Esta es una campaña gris, con candidatos grises que denuncian campañas negras. Quizá porque el ego expuesto públicamente es mucho más sensible, la mayoría de candidatos y sus asesores hacen demasiado caso a las llamadas campañas negras. Fácilmente se deslizan hacia las tramas conspirativas: “están lucubrando una vasta campaña negra contra nuestro candidato… es parte de una estrategia de fraude”. O bien sacan a relucir cierta pastita autoritaria –que en temporada de cacería de votos más vale mantener apaciguada– y lanzan a los cuatro vientos su ‘spray’ paralizador:
“sabemos exactamente quiénes son y dónde se reúnen esos cobardes… estamos coleccionando todas las pruebas para procesarlos por calumnia y difamación”.

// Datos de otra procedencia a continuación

Lemma plain_array (o : JsonObject) l :
  holds o l → in_place o l → l ≠ [] → (length l <= 10)%nat → forallb plain l = true →
  plain (object_value o) = true.
Proof.
  intros [Ha _ _] Ho Hne Hl Hp. unfold object_value. rewrite Ha, bool_decide_eq_false_2 by done.
  cbn [negb plain]. apply andb_true_intro. split.
  - unfold array_keys. rewrite Ho. apply andb_true_intro.
    split; apply bool_decide_eq_true; rewrite length_imap; [done|].
    apply list_eq. intros i. rewrite !list_lookup_fmap, list_lookup_imap.
    destruct (decide (i < length l)%nat) as [Hi|Hi].
    + rewrite lookup_seq_lt by done. by destruct (lookup_lt_is_Some_2 l i Hi) as [x ->].
    + by rewrite lookup_seq_ge, lookup_ge_None_2 by lia.
  - rewrite Ho. clear -Hp. set (key := λ i : nat, common_to_string (Z.of_nat i)).
    change (imap _ l) with (imap (λ i v, (key i, v)) l). clearbody key. revert key. induction l as [|v l IH]; intros key; [done|]. cbn [forallb] in Hp.
    apply andb_prop in Hp as [Hv Hp]. cbn [imap]. rewrite Hv. exact (IH Hp (key ∘ S)).
Qed.

(** The limits within which the text keeps what the map says. *)
Definition plain_streams (streams : list (list Z * list (list Z))) : Prop :=
  nonempty streams ≠ [] ∧ (length (nonempty streams) <= 10)%nat
  ∧ Forall (λ s, no_backslash s.1 = true ∧ forallb no_backslash s.2 = true ∧ (length s.2 <= 10)%nat)
      streams.

Lemma plain_ssrcs ssrcSet :
  ssrcSet ≠ [] → (length ssrcSet <= 10)%nat → forallb no_backslash ssrcSet = true →
  plain (object_value (ssrcs_object ssrcSet)) = true.
Proof.
  intros Hne Hl Hs. apply (plain_array _ (ssrc_value <$> ssrcSet)).
  - apply (ssrcs_json_holds new_object [] ssrcSet holds_nothing).
  - by apply (ssrcs_json_in_place new_object [] ssrcSet).
  - intros E. by apply fmap_nil_inv in E.
  - by rewrite length_fmap.
  - clear Hne Hl. induction ssrcSet as [|s ssrcSet IH]; [done|]. cbn [forallb] in Hs.
    apply andb_prop in Hs as [Hs1 Hs]. rewrite fmap_cons. cbn [forallb]. rewrite (IH Hs), andb_true_r.
    cbn. unfold no_backslash in Hs1. by rewrite Hs1.
Qed.

Lemma plain_streams_object streams :
  plain_streams streams → plain (object_value (streams_object streams)) = true.
Proof.
  intros (Hne & Hl & Hs). apply (plain_array _ (stream_value <$> nonempty streams)).
  - apply (streams_json_holds new_object [] streams holds_nothing).
  - by apply (streams_json_in_place new_object [] streams).
  - intros E. by apply fmap_nil_inv in E.
  - by rewrite length_fmap.
  - apply forallb_forall. intros v Hv%list_elem_of_In.
    apply list_elem_of_fmap in Hv as ([u s] & -> & [Hse Hin]%list_elem_of_filter).
    rewrite Forall_forall in Hs. destruct (Hs _ Hin) as (Hu & Hss & Hsl). cbn [fst snd] in *.
    unfold stream_value, object_value at 1. cbn [m_is_array m_members fst snd].
    apply plain_object; [reflexivity|]. cbn [forallb snd]. rewrite plain_ssrcs by done.
    cbn [plain]. unfold no_backslash in Hu. by rewrite Hu.
Qed.
End requests.

(** ** The call *)

Section pulling.
Context {double : Type} (string_to_double : list Z → double).
Context (print_double print_f : double → list Z).

(** The room's connection to the server is open on [conn]. *)
Definition online (this : LiveMeetingRoom) (conn : Z) : Prop :=
  ∃ client, m_websocket_client this = Some client
    ∧ m_connection client = Some conn ∧ m_connected client = true.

Contrario a lo que creen los candidatos y sus estrategas, las llamadas campañas negras apenas tienen un impacto indirecto sobre las votaciones; y lo alcanzan solo en la medida en que ellos mismos se aturden y distraen. O sea, cuando el candidato atacado pospone tareas preparando desmentidos y aclaraciones, con lo cual erosiona su propia capacidad de ejecutar una campaña eficaz.

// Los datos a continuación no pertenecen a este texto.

Lemma demo_bob_run : sample_run demo_bob.
Proof.
  eapply run_step; [apply demo_created_run|].
  eapply (demo_event _ _ _ _ full_environment 0 20000000 (MG_EV_WS_MSG 1 bob_text) _ 7 _ demo_bob);
    vm_compute; reflexivity.
Qed.

Definition cat_text : list Z :=
  answer_text "200" 1002 [(bytes_of "user_id", bytes_of "cat"); (bytes_of "user_uuid", bytes_of "u3")].
Definition cat_user : OnlineUser := mkOnlineUser (bytes_of "cat") [] [] (bytes_of "u3") 0 0.

Lemma newcomer_missed_witness : ∃ d1 usr,
  websocket_received (λ _, tt) (λ _ : unit, []) (λ _, []) sample_addresses full_environment 0 25000000
    cat_text demo_bob = Ok d1
  ∧ map_find (m_other_users_map (d_room d1)) (bytes_of "u3") = Some usr
  ∧ m_video_initialize usr = false.
Proof.
  destruct (newcomer_missed (λ _, tt) (λ _ : unit, []) (λ _, []) sample_addresses filled_world
              full_environment 0 25000000 cat_text demo_bob cat_user
              (proj1 (sample_run_wired _ demo_bob_run)))
    as (d1 & usr & E & _ & _ & H1 & H2 & _); [vm_compute; reflexivity..|].
  exists d1, usr. split; [exact E|]. split; [exact H1|exact H2].
Defined.

(** The list of who is online, with the participant itself, [bob] and [cat]. *)
Definition online_answer : list Z :=
  match written (λ _ : unit, []) (response_object (bytes_of "200") (bytes_of "OK") 2000 (bytes_of "1")
          (assign_key new_object (bytes_of "online_users")
             (T_OBJ true [(bytes_of "0", T_OBJ false (param_members [(bytes_of "user_uuid", bytes_of "u1")]));
                          (bytes_of "1", T_OBJ false (param_members bob_params))]))) with
  | Ok s => s | _ => []
  end.

Definition listed_users : list OnlineUser := [mkOnlineUser [] [] [] (bytes_of "u1") 0 0; bob_user].

Lemma demo_bob_online : online (d_room demo_bob) 7.
Proof. vm_compute. eexists. by split_and!. Qed.

Lemma listed_plain : plain_streams (map_erase (users_streams listed_users []) (m_my_user_uuid (m_my (d_room demo_bob)))).
Proof.
  assert (E : map_erase (users_streams listed_users []) (m_my_user_uuid (m_my (d_room demo_bob)))
    = [(bytes_of "u2", [bytes_of "10"; bytes_of "9"])]) by (vm_compute; reflexivity).
  rewrite E. split; [by vm_compute|]. split; [vm_compute; lia|].
  constructor; [vm_compute; repeat split; lia|constructor].
Qed.

Lemma online_users_requested_witness : ∃ text d1,
  websocket_received (λ _, tt) (λ _ : unit, []) (λ _, []) sample_addresses full_environment 0 25000000
    online_answer demo_bob = Ok d1
  ∧ asks_streams (λ _, tt) (λ _, []) TYPE_CONFERENCE_PULL_STREAM (bytes_of "c1") (bytes_of "u1")
      [(bytes_of "u2", [10; 9])] text.
Proof.
  destruct (online_users_requested (λ _, tt) (λ _ : unit, []) (λ _, []) sample_addresses filled_world
              full_environment 0 25000000 online_answer demo_bob listed_users 7 filled_world_wf
              (proj1 (sample_run_wired _ demo_bob_run)))
    as [(text & d1 & E & _ & Ha & _) _];
    [by_run|exact demo_bob_online|by_run|by_run|by_run|exact listed_plain|].
  exists text, d1. split; [exact E|exact Ha].
Defined.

Las campañas negras son ataques publicitarios, sistemáticos y muchas veces anónimos, dirigidos específicamente contra la vida privada y reputación de un líder político y su primer círculo. Son historias falsas o exageraciones montadas sobre unos pocos datos ciertos, y buscan desmoralizar a su víctima. No deben ser burdas pero sí morbosas para excitar su reproducción espontánea formando cadenas inimaginables. Han encontrado en el Internet un medio poderoso por su cobertura y velocidad; pero en sociedades como la nuestra con acceso restringido a la informática, el efecto de masas se mitiga.

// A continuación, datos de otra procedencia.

(* ===== verification/MgWebsocket.v ===== *)
(** * MgWebsocket: frames of the websocket

    Models the part of the embedded library ([src/websocket/mongoose.cpp]) that
    [src/websocket/ws_client.cpp] speaks through: [ws_process], [mkhdr], [mg_ws_mask],
    [mg_ws_send], [mg_ws_cb] with [mg_http_get_request_len], and [read_conn] with
    [iolog].  The handler of the client is not run inside [mg_ws_cb]: the events are
    returned in order.  [mg_ws_cb] also runs [mg_http_parse] on the answer of the server
    and gives the result to the handler of the client, which does not look at it: the call
    is left out ([MgHttp] shows that it ends within the buffer on any bytes).  The four
    random bytes of a mask are a parameter. *)

From S2P Require Import Prelude.
From S2P Require Import MgIobuf.

(** ** The state *)

Record ws_msg := mk_ws_msg {
  flags : Z;
  header_len : Z;
  data_len : Z;
}.

Definition WEBSOCKET_OP_CONTINUE : Z := 0.
Definition WEBSOCKET_OP_TEXT : Z := 1.
Definition WEBSOCKET_OP_BINARY : Z := 2.
Definition WEBSOCKET_OP_CLOSE : Z := 8.
Definition WEBSOCKET_OP_PING : Z := 9.
Definition WEBSOCKET_OP_PONG : Z := 10.

Definition MG_IO_SIZE : Z := 2048.
Definition MG_MAX_RECV_BUF_SIZE : Z := 3 * 1024 * 1024.

(** What the handler of the user is called with.  The data of a message is a pointer
    and a length: [Fault] if the bytes are not all in the buffer. *)
Inductive mg_event : Type :=
| EV_WS_OPEN
| EV_WS_CTL (flags : Z)
| EV_WS_MSG (flags : Z) (data : outcome (list Z))
| EV_ERROR.

(** [drawn] counts the masks taken from the random generator. *)
Record mg_connection := mk_mg_connection {
  recv : mg_iobuf;
  send : mg_iobuf;
  pfn_data : Z;
  is_websocket : bool;
  is_client : bool;
  is_closing : bool;
  drawn : nat;
}.

Definition set_recv (c : mg_connection) (io : mg_iobuf) (ofs : Z) : mg_connection :=
  mk_mg_connection io (send c) ofs (is_websocket c) (is_client c) (is_closing c) (drawn c).

Definition set_send (c : mg_connection) (io : mg_iobuf) (n : nat) : mg_connection :=
  mk_mg_connection (recv c) io (pfn_data c) (is_websocket c) (is_client c) (is_closing c) n.

Definition set_closing (c : mg_connection) : mg_connection :=
  mk_mg_connection (recv c) (send c) (pfn_data c) (is_websocket c) (is_client c) true (drawn c).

Justamente a partir de lo que ha aterrizado en mi servidor en los últimos meses y que podría encajar en la definición que propuse arriba, las campañas negras son apenas ataques burdos y, a juzgar por su limitado impacto, desconectados de los estados de ánimo de la gente. Joseph Goebbels, el genio nazi de la propaganda, tenía la gracia de elaborar sus mensajes tras largas conversaciones con su madre, quien poseía la especial capacidad de percibir los miedos y preocupaciones de la gente con la que trataba a diario en el mercado. Pero acá hasta las campañas negras han resultado grises.